Stored data
>>>

Lemma open_held fd name h fl r h' fl' P i : distinct h.(h_fds) -> Forall unprivileged h.(h_others) -> fd_ino fd h = Some P -> holds P name i h ->
  openAtLeafReal fd name (h, fl) = (r, (h', fl')) ->
  calm h h' /\ distinct h'.(h_fds) /\ match r with Ok nfd => h'.(h_fds) = (nfd, i) :: h.(h_fds) | Err _ => h'.(h_fds) = h.(h_fds) end.
Proof.
  intros Hd Ho Hf Hh H. pose proof H as H'. apply opens_at in H' as (C & D & O); [|done]. split; [done|]. split; [done|].
  destruct r as [nfd|e]; [|done]. destruct O as [_ [j O]]. rewrite O. do 2 f_equal.
  apply sys_inv in H as [[_ ?]|H]; [done|].
  destruct Hh as (es & u & g & m & n & H1 & H2 & H3 & H4 & H5).
  pose proof (interfere_inode fd h P _ Ho Hf H1 H2) as E. unfold lookup_at in H. rewrite E, H3 in H.
  destruct (calm_others _ _ (calm_interfere h) Ho) as [_ K]. rewrite (K _ _ H5 H4) in H. destruct (i_kind n); [|done|done].
  unfold open_ino in H. injection H as <- <-. cbn in O. rewrite interfere_fds in O. by injection O as ->.
Qed.

Lemma chmod_inv fd h fl r h' fl' i n : Forall unprivileged h.(h_others) -> fd_ino fd h = Some i -> h.(h_inodes) !! i = Some n -> guarded n ->
  fchmodLeafReal fd (h, fl) = (r, (h', fl')) ->
  match r with
  | Err _ => calm h h' /\ h'.(h_fds) = h.(h_fds)
  | Ok _ => acted (ModeSet i 448) h h' /\ exists n', h'.(h_inodes) !! i = Some n' /\ guarded n'
  end.
Proof.
  intros Ho Hf Hi Hg H. apply sys_inv in H as [[-> ->]|H]; [done|]. rewrite (interfere_inode fd h i n) in H by done.
  injection H as <- <-. destruct (calm_interfere h) as [C1 C2 C3]. split.
  - split; cbn; [by rewrite C1|done|by intros; apply C3|apply interfere_fds].
  - cbn. rewrite lookup_insert_eq. eexists. split; [done|]. destruct Hg as [Hg _]. by split.
Qed.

<<<

• [Your assignment]: Retype exactly, and only, the lines above from the one where "intros Hd Ho" occurs up to and including the one where "destruct Hh as" occurs.

• [The answer]:
  intros Hd Ho Hf Hh H. pose proof H as H'. apply opens_at in H' as (C & D & O); [|done]. split; [done|]. split; [done|].
  destruct r as [nfd|e]; [|done]. destruct O as [_ [j O]]. rewrite O. do 2 f_equal.
  apply sys_inv in H as [[_ ?]|H]; [done|].
  destruct Hh as (es & u & g & m & n & H1 & H2 & H3 & H4 & H5).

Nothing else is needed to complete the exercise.